=== Exercise input ===

Lemma reverse_dns_members_v4 base prefix x :
  bytes_ok 4 base → bytes_ok 4 x → (0 ≤ prefix ≤ 32)%Z → in_network base prefix x →
  ∃ pre, reverse_dns_ipv4 x 32 = pre +:+ reverse_dns_ipv4 base prefix.
Proof.
  intros [Hl Hb] [Hlx Hx] Hp Hin. unfold in_network in Hin. rewrite Hl in Hin.
  apply (shiftr_take_digits 8 prefix 4 x base) in Hin; [|lia..|done|done|done|done|lia].
  assert (Hk : Z.to_nat (prefix / 8) ≤ 4).
  { pose proof (Z.div_le_upper_bound prefix 8 4). lia. }
  unfold reverse_dns_ipv4. rewrite !min_ltb. change (Z.to_nat (32 / 8) `min` 4) with 4.
  rewrite Nat.min_l by done.
  destruct (strcat_down_suffix (λ i, fmt_d (nth i x 0%Z) +:+ ".") _ 4 Hk) as [pre ->].
  exists pre. rewrite <-string_app_assoc. do 2 f_equal.
  apply strcat_down_ext. intros i Hi. do 2 f_equal.
  rewrite !take_nth_seq in Hin by lia.
  apply (f_equal (lookup i)) in Hin. rewrite !list_lookup_fmap, lookup_seq_lt in Hin by done.
  by simplify_eq/=.
Qed.

Lemma reverse_dns_members_v6 base prefix x :
  bytes_ok 16 base → bytes_ok 16 x → (0 ≤ prefix ≤ 128)%Z → in_network base prefix x →
  ∃ pre, reverse_dns_ipv6 x 128 = pre +:+ reverse_dns_ipv6 base prefix.
Proof.
  intros [Hl Hb] [Hlx Hx] Hp Hin. unfold in_network in Hin.
  rewrite Hl, !digits_value_nibbles, Hl, Hlx in Hin by done.
  change (8 * Z.of_nat 16)%Z with (4 * Z.of_nat (2 * 16))%Z in Hin.
  assert (Hnib : ∀ bs, Forall (λ d, 0 ≤ d < 2 ^ 4)%Z (nibble bs <$> seq 0 (2 * 16))).
  { intros. apply Forall_fmap, Forall_forall. intros. apply nibble_range. }
  apply shiftr_take_digits in Hin;
    [|lia..|by rewrite length_fmap, length_seq|by rewrite length_fmap, length_seq|auto|auto|lia].
  assert (Hk : Z.to_nat (prefix / 4) ≤ 32).
  { pose proof (Z.div_le_upper_bound prefix 4 32). lia. }
  unfold reverse_dns_ipv6. rewrite !min_ltb. change (Z.to_nat (128 / 4) `min` 32) with 32.
  rewrite Nat.min_l by done.
  destruct (strcat_down_suffix (λ i, fmt_x (nibble x i) +:+ ".") _ 32 Hk) as [pre ->].
  exists pre. rewrite <-string_app_assoc. do 2 f_equal.
  apply strcat_down_ext. intros i Hi. do 2 f_equal.
  apply (f_equal (lookup i)) in Hin.
  rewrite !lookup_take_lt, !list_lookup_fmap, lookup_seq_lt in Hin by lia.
  by simplify_eq/=.
Qed.

(** C27: the zone written for a network covers it: whatever address agrees with
    the network on its [prefix] bits has a reverse name below that zone. *)
Theorem reverse_dns_covers_members (n : network_address) (x : sockaddr_storage) :
  network_wf n → sockaddr_wf x → ss_family x = ss_family (na_address n) →
  in_network (address_bytes (na_address n)) (na_prefix n) (address_bytes x) →
  ∃ pre zone,
    network_address_t_to_reverse_dns n = Some zone ∧
    network_address_t_to_reverse_dns (host_network x) = Some (pre +:+ zone).
Proof.
  intros [[Hf _ H4 H6] Hp Hp4] [_ _ Hx4 Hx6] Heq Hin.
  unfold network_address_t_to_reverse_dns, host_network, address_bytes in *. simpl.
  rewrite Heq in *. destruct (ss_family (na_address n)) eqn:E; [done|..].
  - destruct (reverse_dns_members_v4 _ _ _ H4 Hx4 (conj (proj1 Hp) (Hp4 eq_refl)) Hin)
      as [pre ->]. eauto.
  - destruct (reverse_dns_members_v6 _ _ _ H6 Hx6 Hp Hin) as [pre ->]. eauto.
Qed.

Definition ex_net4 : network_address :=
  NetworkAddress (SockAddr AF_INET 0 [192; 168; 20; 0]%Z (replicate 16 0%Z)) 20.
Definition ex_host4 : sockaddr_storage :=
  SockAddr AF_INET 0 [192; 168; 31; 7]%Z (replicate 16 0%Z).

Lemma sockaddr_wf_bool a :
  bool_decide (ss_family a ≠ AF_UNSPEC ∧ (0 ≤ sin_port a < 65536)%Z ∧
    length (sin_addr a) = 4 ∧ Forall (λ b, 0 ≤ b < 256)%Z (sin_addr a) ∧
    length (sin6_addr a) = 16 ∧ Forall (λ b, 0 ≤ b < 256)%Z (sin6_addr a)) = true →
  sockaddr_wf a.
Proof. rewrite bool_decide_eq_true. intros (?&?&?&?&?&?). by split; [| |split|split]. Qed.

===

*Exercise aim:*
Each line from the one containing "the network on" to the last line above must be returned exactly, and no line outside that range.

*Answer box:*
    the network on its [prefix] bits has a reverse name below that zone. *)
Theorem reverse_dns_covers_members (n : network_address) (x : sockaddr_storage) :
  network_wf n → sockaddr_wf x → ss_family x = ss_family (na_address n) →
  in_network (address_bytes (na_address n)) (na_prefix n) (address_bytes x) →
  ∃ pre zone,
    network_address_t_to_reverse_dns n = Some zone ∧
    network_address_t_to_reverse_dns (host_network x) = Some (pre +:+ zone).
Proof.
  intros [[Hf _ H4 H6] Hp Hp4] [_ _ Hx4 Hx6] Heq Hin.
  unfold network_address_t_to_reverse_dns, host_network, address_bytes in *. simpl.
  rewrite Heq in *. destruct (ss_family (na_address n)) eqn:E; [done|..].
  - destruct (reverse_dns_members_v4 _ _ _ H4 Hx4 (conj (proj1 Hp) (Hp4 eq_refl)) Hin)
      as [pre ->]. eauto.
  - destruct (reverse_dns_members_v6 _ _ _ H6 Hx6 Hp Hin) as [pre ->]. eauto.
Qed.

Definition ex_net4 : network_address :=
  NetworkAddress (SockAddr AF_INET 0 [192; 168; 20; 0]%Z (replicate 16 0%Z)) 20.
Definition ex_host4 : sockaddr_storage :=
  SockAddr AF_INET 0 [192; 168; 31; 7]%Z (replicate 16 0%Z).

Lemma sockaddr_wf_bool a :
  bool_decide (ss_family a ≠ AF_UNSPEC ∧ (0 ≤ sin_port a < 65536)%Z ∧
    length (sin_addr a) = 4 ∧ Forall (λ b, 0 ≤ b < 256)%Z (sin_addr a) ∧
    length (sin6_addr a) = 16 ∧ Forall (λ b, 0 ≤ b < 256)%Z (sin6_addr a)) = true →
  sockaddr_wf a.
Proof. rewrite bool_decide_eq_true. intros (?&?&?&?&?&?). by split; [| |split|split]. Qed.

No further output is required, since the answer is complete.